§ **EXERCISE**: If a line comes after the one containing "Theorem clear_check_separated svc", leave it out; copy every line before it, and that line too, exactly as written, starting from the first line of the entries.

++++

(** C7: Clear means apart.  When the deconfliction check of an intent, with the
    local provider asked first, ends with a clear posture, each volume of the
    checked version is well formed and apart (at no time at the same position
    in the same altitude band, nor in bands that cannot be compared) from each
    volume of the version in effect of every other intent of the store. *)
Theorem clear_check_separated svc others id (w : world) result w' intent v i p :
  service_providers svc = local_provider :: others → store_wf (store w) →
  run handle_api (CheckIntent svc id) w = (Ok result, w') →
  DeconflictionResult_Posture result = DeconflictionPostureClear →
  GetOperationalIntent id (store w) = Ok intent → volume_of (store w) intent v →
  in_effect (store w) i → Intent_ID i ≠ Intent_ID intent →
  (∀ j, in_effect (store w) j → Intent_ID j = Intent_ID i → Intent_Version j ≤ Intent_Version i) →
  volume_of (store w) i p →
  (evaluateVolume v).1.2 = ConflictFindingStatusClear ∧ separated v p.
Proof using Type.
  intros Hproviders Hwf Hrun Hclear Hget Hv Hi Hne Hmax Hp.
  unfold CheckIntent in Hrun. rewrite run_bind, (run_loadIntent _ _ _ Hget) in Hrun. cbn [fst snd] in Hrun.
  set (volumes := volumesForVersion _ _) in *.
  assert (v ∈ volumes) as Hvin.
  { destruct Hv as (Hk & Hid & Hver). apply elem_of_select. rewrite Z.eqb_eq. split; [|done].
    apply elem_of_stored_volumes. auto. }
  rewrite run_bind in Hrun. destruct (run handle_api (check _ _ _) w) as [[[result1 records]|err] w1] eqn:Hcheck; [|done].
  injection Hrun as <- <-. cbn [fst] in Hclear.
  apply run_check in Hcheck as (t & w0 & findings & Hstore & _ & -> & Hfindings).
  assert (∃ found w1, findings = found ++ evaluateConflicts intent volumes records
            ∧ run handle_api (discoverOperationalIntents svc intent volumes) w0 = ((records, found), w1))
    as (found & w2 & -> & Hdisc) by (destruct volumes; [by apply elem_of_nil in Hvin|done]).
  destruct (run_discover_local svc others intent volumes w0 _ _ Hproviders ltac:(by rewrite Hstore) Hdisc)
    as (local & more & Hlocal & Hrecords). cbn in Hrecords. subst records. rewrite Hstore in Hlocal.
  assert (evaluateConflicts intent volumes (local ++ more) = []) as Hnone.
  { destruct (evaluateConflicts intent volumes (local ++ more)) as [|f fs] eqn:Hev; [done|].
    destruct (evaluateConflicts_status intent volumes (local ++ more) f) as [Hst|Hst]; [rewrite Hev; by left|..];
      (eapply (finalized_clear _ f) in Hclear; [by rewrite Hst in Hclear| |unfold known_status; rewrite Hst; auto]);
      unfold add_findings; cbn; apply elem_of_app; right; by left. }
  destruct (no_findings_separated _ _ _ Hnone v Hvin) as [Hvclear Hpeers]. split; [done|].
  destruct (couldOverlap volumes p) eqn:Hover; [|by eapply could_not_overlap].
  destruct (discovered_complete _ _ _ _ Hlocal i p Hi Hp Hne Hover) as (j & Hj & Hjid & Hle & Hjin).
  assert (j = i) as ->.
  { apply (in_effect_inj (store w)); try done. specialize (Hmax j Hj Hjid). lia. }
  apply (Hpeers (local_record_of (store w) i) p). split; [apply elem_of_app; by left|]. by apply volume_of_record.
Qed.

(** What [normalizeFinding] makes sure of. *)
Definition normal_finding (intent : OperationalIntent) (f : ConflictFinding) : Prop :=
  ConflictFinding_ID f ≠ "" ∧ ConflictFinding_IntentID f = Intent_ID intent
  ∧ ConflictFinding_IntentVersion f = Intent_Version intent
  ∧ ConflictFinding_OperatorID f = Intent_OperatorID intent
  ∧ ConflictFinding_AircraftID f = Intent_AircraftID intent
  ∧ ConflictFinding_RuleVersion f = deconflictionRuleVersion
  ∧ ConflictFinding_Severity f ≠ "" ∧ ConflictFinding_SourceType f ≠ ""
  ∧ (ConflictFinding_Blocking f = true ↔ ConflictFinding_Status f ≠ ConflictFindingStatusClear).

Lemma conflictSeverity_set status : conflictSeverity status ≠ "".
Proof using Type. unfold conflictSeverity. by repeat case_match. Qed.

++++

§ **TASK RESPONSE**:
(** C7: Clear means apart.  When the deconfliction check of an intent, with the
    local provider asked first, ends with a clear posture, each volume of the
    checked version is well formed and apart (at no time at the same position
    in the same altitude band, nor in bands that cannot be compared) from each
    volume of the version in effect of every other intent of the store. *)
Theorem clear_check_separated svc others id (w : world) result w' intent v i p :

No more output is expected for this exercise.